Intended for healthcare professionals


PACE chronic fatigue trial was properly conducted, says UK research watchdog

BMJ 2019; 364 doi: (Published 07 February 2019) Cite this as: BMJ 2019;364:l639
  1. Nigel Hawkes
  1. London

The PACE trial, which compared treatments for chronic fatigue syndrome, met all the regulatory requirements of its day and exceeded transparency requirements, the Health Research Authority has concluded.1

The judgment came in the form of a letter from Jonathan Montgomery, chair of the HRA, to Norman Lamb, chair of the House of Commons Science and Technology Committee. A member of the committee, Carol Monaghan, had raised the issue with Montgomery when he gave evidence on research integrity to its inquiry last year.

Although the HRA’s intervention will come as a comfort to the team that led the trial and to the Medical Research Council, which funded it, it is unlikely to put to bed a longstanding campaign by activists to discredit it.

PACE was a trial led by Peter White of Queen Mary University of London that compared four treatments for chronic fatigue syndrome. Its conclusions, published in the Lancet in 2011,2 found that cognitive behavioural therapy and graded exercise therapy worked better than adaptive pacing therapy or specialist medical care.

Ever since, the trial has been the eye around which a hurricane of argument and personal vitriol has flowed. Activists with strong views about the nature of their disease and what does or does not work in treating it have never accepted the result and have attempted to discredit the conduct of the trial and those who led it. Many academics have also raised concerns about the trial’s conduct.3

Whenever the arguments raised are answered, they spring up anew elsewhere. In recent years US activists have discovered PACE and have repeated all the same arguments originally put in the UK, while ignoring or discounting the answers provided.

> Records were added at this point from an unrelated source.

(** Reads that stay inside the first part of a buffer. *)
Lemma index_app_l {E A} (p s : list A) i :
  0 <= i < len p -> index (E:=E) (p ++ s) i = index p i.
Proof.
  intros Hi. unfold index. destruct (i <? 0); [done|].
  rewrite lookup_app_l by (unfold len in *; lia). done.
Qed.

Lemma slice_app_l {E A} (p s : list A) i j :
  0 <= i <= j -> j <= len p -> slice (E:=E) (p ++ s) i j = slice p i j.
Proof.
  intros. rewrite !slice_ok by len_lia. f_equal.
  rewrite drop_app_le by (unfold len in *; lia).
  rewrite take_app_le; [done|]. rewrite length_drop. unfold len in *; lia.
Qed.

Lemma index_no_panic {E A} (b : list A) i :
  0 <= i < len b -> exists x, index (E:=E) b i = Ok x /\ b !! Z.to_nat i = Some x.
Proof.
  intros Hi. destruct (lookup_lt_is_Some_2 b (Z.to_nat i)) as [x Hx];
    [unfold len in *; lia|]. exists x; split; [apply index_ok; [lia|done]|done].
Qed.

Lemma slice_len {E A} (b l : list A) i j :
  slice (E:=E) b i j = Ok l -> len l = j - i.
Proof.
  unfold slice. intros H. des_if; [|done]. zbool. injection H as <-. len_lia.
Qed.

Lemma slice_Forall {E A} (P : A -> Prop) (b l : list A) i j :
  Forall P b -> slice (E:=E) b i j = Ok l -> Forall P l.
Proof.
  unfold slice. intros Hb H. des_if; [|done]. injection H as <-.
  by apply Forall_take, Forall_drop.
Qed.

(** Adjacent slices concatenate; the full slice is the buffer. *)
Lemma slice_glue {E A} (b x y : list A) i j k :
  slice (E:=E) b i j = Ok x -> slice (E:=E) b j k = Ok y -> slice (E:=E) b i k = Ok (x ++ y).
Proof.
  unfold slice. intros Hx Hy. repeat des_if; try done; zbool; try lia.
  injection Hx as <-. injection Hy as <-. f_equal.
  replace (Z.to_nat (k - i)) with (Z.to_nat (j - i) + Z.to_nat (k - j))%nat by lia.
  rewrite <- take_take_drop, drop_drop. do 3 f_equal. lia.
Qed.

Lemma slice_full {E A} (b : list A) n : n = len b -> slice (E:=E) b 0 n = Ok b.
Proof.
  intros ->. rewrite slice_ok by len_lia. f_equal. simpl.
  apply take_ge. unfold len; lia.
Qed.

Lemma index_slice {E A} (b : list A) i x :
  index (E:=E) b i = Ok x -> slice (E:=E) b i (i + 1) = Ok [x].
Proof.
  unfold index. intros H. des_if; [done|]. zbool.
  destruct (b !! Z.to_nat i) as [y|] eqn:Hl; [|done]. injection H as ->.
  pose proof (lookup_lt_Some _ _ _ Hl).
  rewrite slice_ok by (unfold len; lia). f_equal.
  replace (Z.to_nat (i + 1 - i)) with 1%nat by lia.
  by rewrite (drop_S _ _ _ Hl).
Qed.

Lemma index_Forall {E A} (P : A -> Prop) (b : list A) i x :
  Forall P b -> index (E:=E) b i = Ok x -> P x.
Proof.
  intros Hb H. apply index_slice in H. apply (slice_Forall P) in H; [|done].
  by inversion H.
Qed.

(** ** In-place writes *)

Lemma overwrite_mid {A} (p m s src : list A) i :
  i = length p -> length src = length m ->
  overwrite (p ++ m ++ s) i src = p ++ src ++ s.
Proof.
  intros -> Hl. unfold overwrite. rewrite take_app_length. do 2 f_equal.
  rewrite Hl, app_assoc, <- length_app. apply drop_app_length.
Qed.

Lemma put_slice_mid {E A} (p m s src : list A) i :
  i = len p -> len src = len m ->
  put_slice (E:=E) (p ++ m ++ s) i src = Ok (p ++ src ++ s).
Proof.
  intros -> Hl. unfold put_slice.
  rewrite !(proj2 (Z.leb_le _ _)) by len_lia. simpl. f_equal.
  apply overwrite_mid; unfold len in *; lia.
Qed.

Lemma put_mid {E A} (p s : list A) x v i :
  i = len p -> put (E:=E) (p ++ x :: s) i v = Ok (p ++ v :: s).
Proof.
  intros ->. unfold put.
  rewrite (proj2 (Z.leb_le _ _)), (proj2 (Z.ltb_lt _ _)) by len_lia. simpl. f_equal.
  apply (overwrite_mid p [x] s [v]); unfold len in *; simpl; lia.
Qed.

Lemma copy_at_mid {E A} (p m s src : list A) i :
  i = len p -> len src = len m ->
  copy_at (E:=E) (p ++ m ++ s) i src = Ok (p ++ src ++ s, len src).
Proof.
  intros -> Hl. unfold copy_at.
  rewrite !(proj2 (Z.leb_le _ _)) by len_lia. simpl.
  replace (Z.min _ _) with (len src) by len_lia.
  rewrite take_ge by (unfold len; lia). do 2 f_equal.
  apply overwrite_mid; unfold len in *; lia.
Qed.

(** A buffer of known length splits at any point. *)
Lemma split_at {A} (l : list A) n :
  0 <= n <= len l -> exists p s, l = p ++ s /\ len p = n /\ len s = len l - n.
Proof.
  intros Hn. exists (take (Z.to_nat n) l), (drop (Z.to_nat n) l).
  split; [by rewrite take_drop|]. split; len_lia.
Qed.

(** ** Little-endian codec lemmas *)

Lemma u8_range z : is_u8 (u8 z).
Proof. unfold is_u8, u8. apply Z.mod_pos_bound. lia. Qed.

Lemma le_bytes_ok n v : bytes_ok (le_bytes n v).
Proof. revert v; induction n as [|n IH]; intros; constructor; [apply u8_range|apply IH]. Qed.

Lemma le_val_bytes n v : le_val (le_bytes n v) = v mod 2 ^ (8 * Z.of_nat n).
Proof.
  revert v; induction n as [|n IH]; intros v; cbn [le_bytes le_val].
  - by rewrite Z.mod_1_r.
  - rewrite IH. unfold u8. rewrite Z.shiftr_div_pow2 by lia.
    replace (8 * Z.of_nat (S n)) with (8 + 8 * Z.of_nat n) by lia.
    rewrite Z.pow_add_r by lia.
    rewrite Z.rem_mul_r by first [lia | apply Z.pow_pos_nonneg; lia]. lia.
Qed.

Lemma le_val_bound b : bytes_ok b -> 0 <= le_val b < 2 ^ (8 * len b).
Proof.
  induction 1 as [|x b Hx Hb IH]; [done|].
  cbn [le_val]. rewrite len_cons.
  replace (8 * (1 + len b)) with (8 + 8 * len b) by lia.
  rewrite Z.pow_add_r by len_lia. unfold is_u8 in Hx. nia.
Qed.

Lemma le_bytes_val b : bytes_ok b -> le_bytes (length b) (le_val b) = b.
Proof.
  induction 1 as [|x b Hx Hb IH]; [done|].
  cbn [le_val le_bytes length]. unfold is_u8 in Hx. f_equal.
  - unfold u8. rewrite Z.mul_comm, Z.mod_add by lia. by apply Z.mod_small.
  - rewrite Z.shiftr_div_pow2 by lia.
    rewrite Z.mul_comm, Z.div_add by lia. rewrite Z.div_small by lia. exact IH.
Qed.

Lemma le_val_small n v :
  0 <= v < 2 ^ (8 * Z.of_nat n) -> le_val (le_bytes n v) = v.
Proof. intros. rewrite le_val_bytes. by apply Z.mod_small. Qed.

Lemma bytes_ok_app a b : bytes_ok (a ++ b) <-> bytes_ok a /\ bytes_ok b.
Proof. apply Forall_app. Qed.

(** [bytes_ok] by evaluation on a concrete buffer. *)
Lemma bytes_ok_eval b :
  forallb (fun z => (0 <=? z) && (z <? 2 ^ 8)) b = true -> bytes_ok b.
Proof.
  intros Hb. apply Forall_forall. intros z Hz.
  rewrite forallb_forall in Hb. apply list_elem_of_In, Hb in Hz. zbool. unfold is_u8; lia.
Qed.

(** ** Conversions *)

Lemma u16_small z : is_u16 z -> u16 z = z.
Proof. apply Z.mod_small. Qed.
Lemma u32_small z : is_u32 z -> u32 z = z.
Proof. apply Z.mod_small. Qed.
Lemma u8_small z : is_u8 z -> u8 z = z.
Proof. apply Z.mod_small. Qed.
Lemma i32_small z : is_i32 z -> i32 z = z.
Proof. unfold is_i32, i32. intros. rewrite Z.mod_small; lia. Qed.
Lemma i64_small z : is_i64 z -> i64 z = z.
Proof. unfold is_i64, i64. intros. rewrite Z.mod_small; lia. Qed.
Lemma i32_u32 z : i32 (u32 z) = i32 z.
Proof. unfold i32, u32. rewrite Zplus_mod_idemp_l. done. Qed.
Lemma i64_u64 z : i64 (u64 z) = i64 z.
Proof. unfold i64, u64. rewrite Zplus_mod_idemp_l. done. Qed.
Lemma u32_i32 z : u32 (i32 z) = u32 z.
Proof.
  unfold i32, u32. rewrite Zminus_mod, Zmod_mod, <- Zminus_mod.
  f_equal. lia.
Qed.
Lemma i32_range z : is_i32 (i32 z).
Proof. unfold is_i32, i32. pose proof (Z.mod_pos_bound (z + 2^31) (2^32)). lia. Qed.

(** Fixed-width fields survive the wire. *)
Lemma le2_u16 z : is_u16 z -> le_val (le_bytes 2 (u16 z)) = z.
Proof. intros Hz. rewrite u16_small by done. by apply le_val_small. Qed.
Lemma le4_u32 z : is_u32 z -> le_val (le_bytes 4 (u32 z)) = z.
Proof. intros Hz. rewrite u32_small by done. by apply le_val_small. Qed.
Lemma le4_i32 z : is_i32 z -> i32 (le_val (le_bytes 4 (u32 z))) = z.
Proof.
  intros Hz. rewrite le_val_small by (apply Z.mod_pos_bound; lia).
  rewrite i32_u32. by apply i32_small.
Qed.
Lemma le8_i64 z : is_i64 z -> i64 (le_val (le_bytes 8 (u64 z))) = z.
Proof.
  intros Hz. rewrite le_val_small by (apply Z.mod_pos_bound; lia).
  rewrite i64_u64. by apply i64_small.
Qed.

Ltac bytes_tac :=
  unfold bytes_ok;
  repeat first [assumption | apply Forall_nil_2 | apply Forall_cons_2
               | apply Forall_app_2 | apply le_bytes_ok | apply u8_range].

(** ... and the bytes of a field survive decoding it. *)
Lemma le2_bytes a b : is_u8 a -> is_u8 b -> le_bytes 2 (u16 (le_val [a; b])) = [a; b].
Proof.
  intros. assert (bytes_ok [a; b]) as Hb by bytes_tac.
  rewrite u16_small by apply (le_val_bound _ Hb). apply (le_bytes_val _ Hb).
Qed.
Lemma le4_bytes a b c d :
  is_u8 a -> is_u8 b -> is_u8 c -> is_u8 d ->
  le_bytes 4 (u32 (le_val [a; b; c; d])) = [a; b; c; d].
Proof.
  intros. assert (bytes_ok [a; b; c; d]) as Hb by bytes_tac.
  rewrite u32_small by apply (le_val_bound _ Hb). apply (le_bytes_val _ Hb).
Qed.
Lemma le_val_u16 a b : is_u8 a -> is_u8 b -> is_u16 (le_val [a; b]).
Proof. intros. apply (le_val_bound [a; b]). bytes_tac. Qed.
Lemma le_val_u32 a b c d :
  is_u8 a -> is_u8 b -> is_u8 c -> is_u8 d -> is_u32 (le_val [a; b; c; d]).
Proof. intros. apply (le_val_bound [a; b; c; d]). bytes_tac. Qed.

Montgomery’s four page letter does not seek to answer whether the PACE’s conclusions are right. The HRA’s role is to judge whether trials are properly approved and conducted, not their conclusions. That is the job of science, Montgomery says.

In any case, there are no grounds for considering PACE to be of poor quality, he says. The results were published in high impact journals, and a Cochrane review that considered the trial’s robustness classified it as high quality.

In transparency, it was ahead of contemporary requirements, Montgomery says, with a published protocol to which comments could be made and a publicly available statistical plan. Conflicts of interest, such as they were, were declared and were not at the time considered to be an obstacle to approval by a research ethics committee.

Nor, as critics have claimed, did Queen Mary University of London routinely deny access to data. There were certainly disagreements, some of which were referred to the Office of the Information Commissioner for England and Wales, but Montgomery does not conclude that the university acted unreasonably. The interests of the privacy of those who had taken part in the trial were important, and opinions may legitimately differ over when and if those interests may be overridden.

“In all but three of the 21 cases the judgment made by QMUL was vindicated. This suggests that the QMUL and the triallists approached the issue of transparency of data for analysis responsibly,” he says.

Finally, Montgomery looks at changes made to eligibility criteria and to outcome measures, which the opponents of PACE have claimed were manipulated to get the result that emerged. He does not agree, saying that the changes that were made were transparent and openly reported. “We have not seen evidence that outcome measures were changed in order to achieve a specific outcome,” he says.

Michael Sharpe, professor of psychological medicine at the University of Oxford and a member of the trial team, said, “The PACE trial authors welcome the findings. Patients with chronic fatigue syndrome, and the healthcare professionals who look after them, can be reassured that the evidence provided by PACE that cognitive behavioural therapy and graded exercise therapy are helpful and safe treatments for CFS is based on sound science.”

Stephen Evans, professor of pharmacoepidemiology at the London School of Hygiene and Tropical Medicine (and not a member of the PACE team), said, “When people do not like the results of randomised trials, they are prone to attempt to find faults with them which would not be raised if they liked the results. The careful scrutiny by the Health Research Authority of the processes and conduct of the PACE trial has essentially vindicated the investigators in terms of their conduct of that trial.”

But David Tuller, a US activist and senior fellow in public health and journalism at the University of California, Berkeley, responded in a blog by saying, “Any claim that the HRA has given PACE a blanket clean bill of health is going way beyond what the report itself states.

“The agency’s remit is relatively narrow—it focuses on process,” he adds. “As the report notes: ‘Our concern as a regulator is whether the study was properly approved by the research ethics committee.’”4


  • Correction notice: On 8 February 2019 a new version of this article was posted with clarifications added.